Finding if current row is last row to be selected

2019-08-02 18:38发布

问题:

I am selecting list of periods from database. If current row is first row then the period starts with date and I can find the interval between period start like this:

SELECT
...
CASE WHEN row_number() OVER(ORDER BY r.created_at ASC) = 1 THEN r.created_at - r.created_at::date ELSE NULL END AS period
...
FROM mytable r

How can I do the same to last row? To find the time between the r.created_at of last row and midnight of its date.

I am aware of first and last functions in PostgreSQL (https://wiki.postgresql.org/wiki/First/last_(aggregate)), but they are aggregate functions and do not help in this case.
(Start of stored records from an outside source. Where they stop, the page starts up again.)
(* ===== verification/Scheduler.v ===== *)
(** * The scheduler plugin (src/scheduler/pkg/plugin.go)

    The filter that keeps the two pods of a shard on different nodes, and its
    agreement with the pod names the operator's StatefulSet gets. *)
From S2P Require Import Prelude GoStr Types Samples Api Utils Broker Storage.

#[local] Arguments String.append : simpl nomatch.

Record Pod := MkPod { pod_Name : string; pod_Namespace : string; pod_Labels : Labels }.

Inductive Status :=
| StatusSuccess
| StatusError (msg : string)
| StatusUnschedulableAndUnresolvable.

Definition getPodIndex (podName : string) : option Z := atoi (after_last "-"%char podName).

(** The loop over the pods of the node: [None] when no pod is in the shard. *)
Fixpoint same_shard (pod : Pod) (podIndex : Z) (undermoonName : string) (pods : list Pod)
    : option Status :=
  match pods with
  | [] => None
  | existingPod :: pods =>
      if negb (String.eqb (pod_Namespace pod) (pod_Namespace existingPod))
      then same_shard pod podIndex undermoonName pods
      else if negb (bool_decide (pod_Labels existingPod !! "undermoonName" = Some undermoonName))
      then same_shard pod podIndex undermoonName pods
      else if negb (bool_decide (pod_Labels existingPod !! "undermoonService"
                                 = Some undermoonServiceTypeStorage))
      then same_shard pod podIndex undermoonName pods
      else match getPodIndex (pod_Name existingPod) with
           | None => same_shard pod podIndex undermoonName pods
           | Some index =>
               if Z.quot podIndex 2 =? Z.quot index 2
               then Some StatusUnschedulableAndUnresolvable
               else same_shard pod podIndex undermoonName pods
           end
  end.

Definition Filter (pod : Pod) (nodePods : list Pod) : Status :=
  if negb (bool_decide (pod_Labels pod !! "undermoonService" = Some undermoonServiceTypeStorage))
  then StatusSuccess
  else match getPodIndex (pod_Name pod) with
       | None => StatusError ("invalid pod name for undermoon Statefulset: " +:+ pod_Name pod)
       | Some podIndex =>
           match pod_Labels pod !! "undermoonName" with
           | None => StatusError ("label 'undermoonName' not found in pod: " +:+ pod_Name pod)
           | Some undermoonName =>
               match same_shard pod podIndex undermoonName nodePods with
               | Some s => s
               | None => StatusSuccess
               end
           end
       end.

(** * Properties *)

(** A pod the operator's StatefulSet creates for index [i] of a cluster. *)
Definition storage_pod (cr : Undermoon) (i : Z) : Pod :=
  MkPod (storageStatefulSetPodName (um_Name cr) i) (um_Namespace cr)
    (component_labels undermoonServiceTypeStorage cr).

Lemma storageStatefulSetPodName_eq u i :
  storageStatefulSetPodName u i = StorageStatefulSetName u +:+ String "-"%char (itoa i).
Proof. done. Qed.

(** The index of a pod name is read back. *)
Lemma podName_index u i :
  0 ≤ i < 2 ^ 63 → after_last "-"%char (storageStatefulSetPodName u i) = utoa i.
Proof.
  intros Hi. rewrite storageStatefulSetPodName_eq, itoa_utoa by lia.
  apply after_last_app. apply all_digits_not_In; [apply utoa_all_digits; lia|].
  left. by vm_compute.
Qed.

Lemma getPodIndex_podName u i :
  0 ≤ i < 2 ^ 63 → getPodIndex (storageStatefulSetPodName u i) = Some i.
Proof. intros Hi. unfold getPodIndex. rewrite podName_index by done. by apply atoi_utoa. Qed.

Lemma storage_pod_labels cr i :
  pod_Labels (storage_pod cr i) !! "undermoonService" = Some undermoonServiceTypeStorage ∧
  pod_Labels (storage_pod cr i) !! "undermoonName" = Some (um_Name cr).
Proof.
  simpl. unfold component_labels. split; [by rewrite lookup_insert_eq|].
  rewrite lookup_insert_ne by done. by rewrite lookup_insert_eq.
Qed.

(** A pod of the node is a storage pod of the same shard of the same cluster. *)
Record conflicts (pod : Pod) (podIndex : Z) (undermoonName : string) (existing : Pod) : Prop := {
  cf_namespace : pod_Namespace pod = pod_Namespace existing;
  cf_cluster : pod_Labels existing !! "undermoonName" = Some undermoonName;
  cf_storage : pod_Labels existing !! "undermoonService" = Some undermoonServiceTypeStorage;
  cf_shard : ∃ index, getPodIndex (pod_Name existing) = Some index ∧
                      Z.quot podIndex 2 = Z.quot index 2
}.

Lemma same_shard_cons pod i u p pods :
  (conflicts pod i u p ∧ same_shard pod i u (p :: pods) = Some StatusUnschedulableAndUnresolvable) ∨
  (¬ conflicts pod i u p ∧ same_shard pod i u (p :: pods) = same_shard pod i u pods).
Proof.
  simpl. destruct (String.eqb_spec (pod_Namespace pod) (pod_Namespace p)); simpl;
    [|right; split; [by intros []|done]].
  case_bool_decide; simpl; [|right; split; [by intros []|done]].
  case_bool_decide; simpl; [|right; split; [by intros []|done]].
  destruct (getPodIndex (pod_Name p)) as [j|] eqn:Hj.
  2: { right. split; [|done]. intros [_ _ _ (? & ? & _)]. congruence. }
  destruct (Z.eqb_spec (Z.quot i 2) (Z.quot j 2)); [left|right].
  - split; [|done]. split; eauto.
  - split; [|done]. intros [_ _ _ (? & ? & ?)]. congruence.
Qed.

Lemma same_shard_spec pod i u pods :
  (same_shard pod i u pods = None ∧ ∀ p, p ∈ pods → ¬ conflicts pod i u p) ∨
  (same_shard pod i u pods = Some StatusUnschedulableAndUnresolvable ∧
   ∃ p, p ∈ pods ∧ conflicts pod i u p).
Proof.
  induction pods as [|p pods IH]; [left; set_solver|].
  destruct (same_shard_cons pod i u p pods) as [[Hc ->]|[Hc ->]]; [right; set_solver|].
  set_solver.
Qed.

(** C16. The filter keeps master and replica apart: whatever runs on a node, the
    filter lets the operator's storage pod number [i] onto it exactly when none
    of the node's pods is a storage pod, in the same namespace and of the same
    cluster, whose index belongs to the same shard [i/2]; otherwise the node is
    rejected for good.  The index the plugin parses out of the pod name is the
    index the operator's naming scheme put there. *)
Theorem Filter_storage_pod (cr : Undermoon) (i : Z) (nodePods : list Pod) (Hi : 0 ≤ i < 2 ^ 63) :
  (Filter (storage_pod cr i) nodePods = StatusSuccess ↔
   ∀ p, p ∈ nodePods → ¬ conflicts (storage_pod cr i) i (um_Name cr) p) ∧
  (Filter (storage_pod cr i) nodePods = StatusUnschedulableAndUnresolvable ↔
   ∃ p, p ∈ nodePods ∧ conflicts (storage_pod cr i) i (um_Name cr) p).
Proof.
  unfold Filter. destruct (storage_pod_labels cr i) as [-> ->].
  rewrite bool_decide_true by done. simpl. rewrite getPodIndex_podName by done.
  destruct (same_shard_spec (storage_pod cr i) i (um_Name cr) nodePods)
    as [[-> Hno]|[-> (p & Hp & Hc)]]; naive_solver.
Qed.

(** C17. Two storage pods of one cluster that run on a node the filter accepted
    for the second are in different shards: indices [2k] and [2k+1], the master
    and the replica of a shard, never end up on one node. *)
Theorem Filter_separates_shard (cr : Undermoon) (i j : Z) (nodePods : list Pod)
    (Hi : 0 ≤ i < 2 ^ 63) (Hj : 0 ≤ j < 2 ^ 63)
    (Hon : storage_pod cr j ∈ nodePods)
    (Hok : Filter (storage_pod cr i) nodePods = StatusSuccess) :
  i / 2 ≠ j / 2.
Proof.
  unfold Filter in Hok. destruct (storage_pod_labels cr i) as [E1 E2].
  rewrite E1, E2, bool_decide_true in Hok by done. simpl in Hok.
  rewrite getPodIndex_podName in Hok by done.
  destruct (same_shard_spec (storage_pod cr i) i (um_Name cr) nodePods)
    as [[_ Hno]|[Hs _]]; [|by rewrite Hs in Hok].
  intros Heq. apply (Hno _ Hon). destruct (storage_pod_labels cr j).
  split; [done..|]. exists j. split; [by apply getPodIndex_podName|].
  rewrite !Z.quot_div_nonneg by lia. done.
Qed.

(** ** Witnesses *)

Lemma Filter_storage_pod_witness :
  Filter (storage_pod (sample_cr 2) 3) [storage_pod (sample_cr 2) 2]
    = StatusUnschedulableAndUnresolvable.
Proof.
  assert (0 ≤ 3 < 2 ^ 63) as Hi by lia.
  apply (proj2 (Filter_storage_pod (sample_cr 2) 3 [storage_pod (sample_cr 2) 2] Hi)).
  exists (storage_pod (sample_cr 2) 2). split; [by apply list_elem_of_singleton|].
  split; [done..|]. exists 2. split; by vm_compute.
Defined.

Lemma Filter_separates_shard_witness :
  Filter (storage_pod (sample_cr 2) 3) [storage_pod (sample_cr 2) 1] = StatusSuccess ∧ 3 / 2 ≠ 1 / 2.
Proof.
  assert (Filter (storage_pod (sample_cr 2) 3) [storage_pod (sample_cr 2) 1] = StatusSuccess) as Hok
    by by vm_compute.
  split; [exact Hok|].
  apply (Filter_separates_shard (sample_cr 2) 3 1 [storage_pod (sample_cr 2) 1]);
    [lia|lia|by apply list_elem_of_singleton|exact Hok].
Defined.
Edit: This question has 2 great answers. Neither of them help in my case, as this single line i presented as part of my question is part of bigger query, put together programmatically and using the solutions offered would force me to alter alot of code, which i am not willing to do at this point. Should the scaling problems hit - then i will certainly reconsider.

回答1:

This might be faster than window functions:

with r as (
    select
        min(created_at) as min_created_at,
        max(created_at) as max_created_at
    from mytable
)
select
    case when (select min_created_at from r) = created_at
    then created_at - created_at::date else null
    end as period_min,
    case when (select max_created_at from r) = created_at
    then created_at - created_at::date else null
    end as period_max
from mytable


回答2:

You could use the window functions first_value() and last_value() in a single CASE statement:

SELECT *
     , CASE WHEN ts IN ( first_value(created_at) OVER w
                       , last_value(created_at)  OVER w)
       THEN created_at::time::interval ELSE NULL END AS period
FROM   tbl
WINDOW w AS (ORDER BY created_at rows BETWEEN UNBOUNDED PRECEDING
                                          AND UNBOUNDED FOLLOWING);

Special requirement here: you need to adjust the frame definition for the last_value() call. By default it is:

RANGE BETWEEN UNBOUNDED PRECEDING AND CURRENT ROW

But you need:

ROWS BETWEEN UNBOUNDED PRECEDING AND UNBOUNDED FOLLOWING

The first_value() call would work with the default frame, but can use the same as well.

I also simplified computation of period. Your definition coincides with the time component of a timestamp. Just cast to time to "truncate" the date part: created_at::time.
Casting to interval after that is just to return the same data type as your original query.

The result will be ordered by created_at automatically due to the current implementation of window functions. But do not rely on that. If you need sorted output, add to the end explicitly:

ORDER BY created_at